Lemma query_sessions_views_witness :
  exists views,
    UserProfile.query_sessions legacy_profile = Ok (PList views) /\
    Forall2 (session_view legacy_profile)
      [PDict [("name", PStr "A");
              ("conn_profile", PStr "old");
              ("last_server", PStr "host1");
              ("username", PStr "alice");
              ("private_key_path", PStr "id_rsa");
              ("vnc_passwd_path", PStr "")]]
      views.
Proof.
  destruct (query_sessions_views legacy_profile
              (PList [PDict [("name", PStr "A");
                             ("servers", PList [PStr "host1"]);
                             ("last_server", PStr "host1");
                             ("username", PStr "alice");
                             ("passwd", PBool true);
                             ("vnc_manual", PBool true);
                             ("vnc_passwd", PBool false)]]))
    as (sessions & todo & views & Hs & Hi & Hr & HF).
  - vm_compute. reflexivity.
  - exists views. split; [rewrite <- Hr; vm_compute; reflexivity|].
    vm_compute in Hs. injection Hs as <-. vm_compute in Hi. injection Hi as <-.
    exact HF.
Defined.

Lemma query_sessions_returns_witness :
  exists views,
    UserProfile.query_sessions legacy_profile = Ok (PList views) /\
    length views = 1%nat.
Proof.
  apply (query_sessions_returns legacy_profile
           [PDict [("name", PStr "A");
                   ("conn_profile", PStr "old");
                   ("last_server", PStr "host1");
                   ("username", PStr "alice");
                   ("private_key_path", PStr "id_rsa");
                   ("vnc_passwd_path", PStr "")]]).
  - reflexivity.
  - constructor; [|constructor].
    eexists _, "old", _. split; [reflexivity|].
    repeat split; try (eexists; reflexivity); reflexivity.
Defined.


(** ** Connection lifecycle *)

Section ConnectionMore.

Import Connection.

Variable remote : string -> string -> credential -> option exn.

Lemma same_endpoint_eq me h u :
  same_endpoint me h u = true -> hostname me = Some h /\ username me = Some u.
Proof.
  unfold same_endpoint. intros H. apply andb_prop in H as [Hh Hu].
  destruct (hostname me) as [h'|]; [|discriminate].
  destruct (username me) as [u'|]; [|discriminate].
  apply String.eqb_eq in Hh, Hu. subst. auto.
Qed.

Lemma connect_same_endpoint_reuse h u passwd key_filename (s : st UGConnection) :
  connected (self s) = true -> same_endpoint (self s) h u = true ->
  connect remote h u passwd key_filename s =
    (Ok tt,
     St (self s)
        (with_stdout
           (stdout (world s) ++
            [Say ("Connection already established on " +:+ u +:+ "@" +:+ h)])
           (world s))).
Proof.
  intros Ec Ee. destruct s as [me w]. cbn in *.
  unfold connect, bind, get_self. cbn. rewrite Ec, Ee. reflexivity.
Qed.

(** What [connect] does when it is not a reuse, in one equation. *)
Lemma connect_fresh h u passwd key_filename (s : st UGConnection) :
  connected (self s) && same_endpoint (self s) h u = false ->
  let w' :=
    if connected (self s)
    then with_stdout
           (stdout (world s) ++
            [Say "Hostname or credential mismatch. Disconnect that connection. "])
           (world s)
    else world s in
  connect remote h u passwd key_filename s =
  match chosen_credential passwd key_filename with
  | None =>
      (Raise ValueError,
       St (mk false None None (mkClient (calls (client (self s)) ++ [Close]))) w')
  | Some c =>
      match remote h u c with
      | Some e =>
          (Raise e,
           St (mk false None None
                 (mkClient ((calls (client (self s)) ++ [Close]) ++ [Connect h u c])))
              w')
      | None =>
          (Ok tt,
           St (mk true (Some h) (Some u)
                 (mkClient ((calls (client (self s)) ++ [Close]) ++ [Connect h u c])))
              w')
      end
  end.
Proof.
  intros H. destruct s as [[c ho us cl] w]. cbn in *.
  unfold connect, bind, get_self. cbn.
  destruct c; cbn in *.
  - rewrite H. cbn.
    destruct passwd as [p|]; [|destruct key_filename as [k|]]; cbn;
      try reflexivity;
      unfold client_connect, try_except, bind, get_self, put_self; cbn;
      destruct (remote h u _); reflexivity.
  - destruct passwd as [p|]; [|destruct key_filename as [k|]]; cbn;
      try reflexivity;
      unfold client_connect, try_except, bind, get_self, put_self; cbn;
      destruct (remote h u _); reflexivity.
Qed.

(** X19: the state [connect] leaves.  When it returns, the manager is
    connected to the endpoint it was asked for; when it raises, the manager
    is disconnected and holds no endpoint, whatever it held before. *)
Theorem connect_result_state (h u : string) (passwd key_filename : option string)
    (s : st UGConnection) :
  (fst (connect remote h u passwd key_filename s) = Ok tt ->
   connected_to (self (snd (connect remote h u passwd key_filename s))) h u) /\
  (forall e, fst (connect remote h u passwd key_filename s) = Raise e ->
   disconnected (self (snd (connect remote h u passwd key_filename s)))).
Proof.
  destruct (connected (self s) && same_endpoint (self s) h u) eqn:E.
  - apply andb_prop in E as [Ec Ee].
    pose proof (same_endpoint_eq _ _ _ Ee) as [Hh Hu].
    rewrite (connect_same_endpoint_reuse h u passwd key_filename s Ec Ee).
    cbn. split; [intros _; repeat split; assumption | discriminate].
  - pose proof (connect_fresh h u passwd key_filename s E) as F. cbn zeta in F.
    rewrite F.
    destruct (chosen_credential passwd key_filename) as [c|];
      [destruct (remote h u c)|]; cbn;
      (split; [try discriminate; intros _; repeat split | try discriminate;
               intros ? _; repeat split]).
Qed.

Lemma disconnect_eq (s : st UGConnection) :
  disconnect s =
  (Ok tt,
   St (mk false None None (mkClient (calls (client (self s)) ++ [Close])))
      (world s)).
Proof. destruct s as [[c ho us cl] w]. reflexivity. Qed.

(** X20: a connected manager knows its endpoint.  This holds of a new
    manager and of the manager every call of [connect] or [disconnect]
    leaves, whether the call returns or raises and whatever the manager held
    before. *)
Theorem endpoint_known_always (h u : string) (passwd key_filename : option string)
    (s : st UGConnection) :
  endpoint_known __init__ /\
  endpoint_known (self (snd (disconnect s))) /\
  endpoint_known (self (snd (connect remote h u passwd key_filename s))).
Proof.
  split; [intros H; discriminate H|].
  split; [rewrite disconnect_eq; intros H; discriminate H|].
  destruct (connected (self s) && same_endpoint (self s) h u) eqn:E.
  - apply andb_prop in E as [Ec Ee].
    pose proof (same_endpoint_eq _ _ _ Ee) as [Hh Hu].
    rewrite (connect_same_endpoint_reuse h u passwd key_filename s Ec Ee).
    cbn. intros _. rewrite Hh, Hu. split; eexists; reflexivity.
  - pose proof (connect_fresh h u passwd key_filename s E) as F. cbn zeta in F.
    rewrite F.
    destruct (chosen_credential passwd key_filename) as [c|];
      [destruct (remote h u c)|]; cbn; intros H; try discriminate H;
      split; eexists; reflexivity.
Qed.

(** X21: a [connect] that is not a reuse and has a credential asks the
    client for exactly a close and then one authentication, with the
    password when one is given and with the key file only when no password
    is; it returns if the remote side accepts and raises the remote side's
    own exception if not; and it prints the mismatch line exactly when the
    manager was connected. *)
Theorem connect_authenticates_once (h u : string)
    (passwd key_filename : option string) (c : credential) (s : st UGConnection) :
  connected (self s) && same_endpoint (self s) h u = false ->
  chosen_credential passwd key_filename = Some c ->
  fst (connect remote h u passwd key_filename s) =
    match remote h u c with
    | None => Ok tt
    | Some e => Raise e
    end /\
  calls (client (self (snd (connect remote h u passwd key_filename s)))) =
    calls (client (self s)) ++ [Close; Connect h u c] /\
  stdout (world (snd (connect remote h u passwd key_filename s))) =
    stdout (world s) ++
    (if connected (self s)
     then [Say "Hostname or credential mismatch. Disconnect that connection. "]
     else []).
Proof.
  intros E Hc. pose proof (connect_fresh h u passwd key_filename s E) as F.
  cbn zeta in F. rewrite F, Hc.
  destruct (remote h u c); cbn; (split; [reflexivity|]);
    (split; [rewrite <- app_assoc; reflexivity|]);
    destruct (connected (self s)); cbn; rewrite ?app_nil_r; reflexivity.
Qed.

(** X22: after [disconnect], [connect] is never a reuse: even for the
    endpoint the manager was connected to, the client is asked to
    authenticate again. *)
Theorem connect_after_disconnect_authenticates (h u : string)
    (passwd key_filename : option string) (c : credential) (s : st UGConnection) :
  chosen_credential passwd key_filename = Some c ->
  calls (client (self (snd (connect remote h u passwd key_filename
                              (snd (disconnect s)))))) =
    calls (client (self s)) ++ [Close; Close; Connect h u c].
Proof.
  intros Hc. rewrite disconnect_eq. cbn [snd].
  match goal with
  | |- context [connect remote h u passwd key_filename ?s1] =>
      pose proof (connect_fresh h u passwd key_filename s1 eq_refl) as F
  end.
  cbn zeta in F. rewrite F, Hc.
  destruct (remote h u c); cbn; rewrite <- !app_assoc; reflexivity.
Qed.

End ConnectionMore.

Lemma connect_result_state_witness :
  connected_to
    (self (snd (Connection.connect strict_server "h" "u" (Some "p1") None
                  (St Connection.__init__ quiet_world)))) "h" "u" /\
  disconnected
    (self (snd (Connection.connect strict_server "h" "u" (Some "1234") None
                  (St (Connection.mk true (Some "h2") (Some "u")
                         (Connection.mkClient [])) quiet_world)))).
Proof.
  split.
  - apply (proj1 (connect_result_state strict_server "h" "u" (Some "p1") None
                    (St Connection.__init__ quiet_world))).
    reflexivity.
  - apply (proj2 (connect_result_state strict_server "h" "u" (Some "1234") None
                    (St (Connection.mk true (Some "h2") (Some "u")
                           (Connection.mkClient [])) quiet_world))
             AuthenticationException).
    reflexivity.
Defined.

Lemma connect_authenticates_once_witness :
  fst (Connection.connect strict_server "h" "u" (Some "p1") (Some "id_rsa")
         (St (Connection.mk true (Some "h2") (Some "u") (Connection.mkClient []))
             quiet_world)) = Ok tt /\
  Connection.calls
    (Connection.client
       (self (snd (Connection.connect strict_server "h" "u" (Some "p1") (Some "id_rsa")
                     (St (Connection.mk true (Some "h2") (Some "u")
                            (Connection.mkClient [])) quiet_world))))) =
    [Connection.Close; Connection.Connect "h" "u" (Connection.Password "p1")].
Proof.
  destruct (connect_authenticates_once strict_server "h" "u" (Some "p1")
              (Some "id_rsa") (Connection.Password "p1")
              (St (Connection.mk true (Some "h2") (Some "u") (Connection.mkClient []))
                  quiet_world)) as (H1 & H2 & _).
  - reflexivity.
  - reflexivity.
  - split; [exact H1 | exact H2].
Defined.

______

__EXERCISE PROMPT__
The answer must consist of every line in the records above that contains the word "before".

__EXPECTED OUTPUT__
    is disconnected and holds no endpoint, whatever it held before. *)
    before. *)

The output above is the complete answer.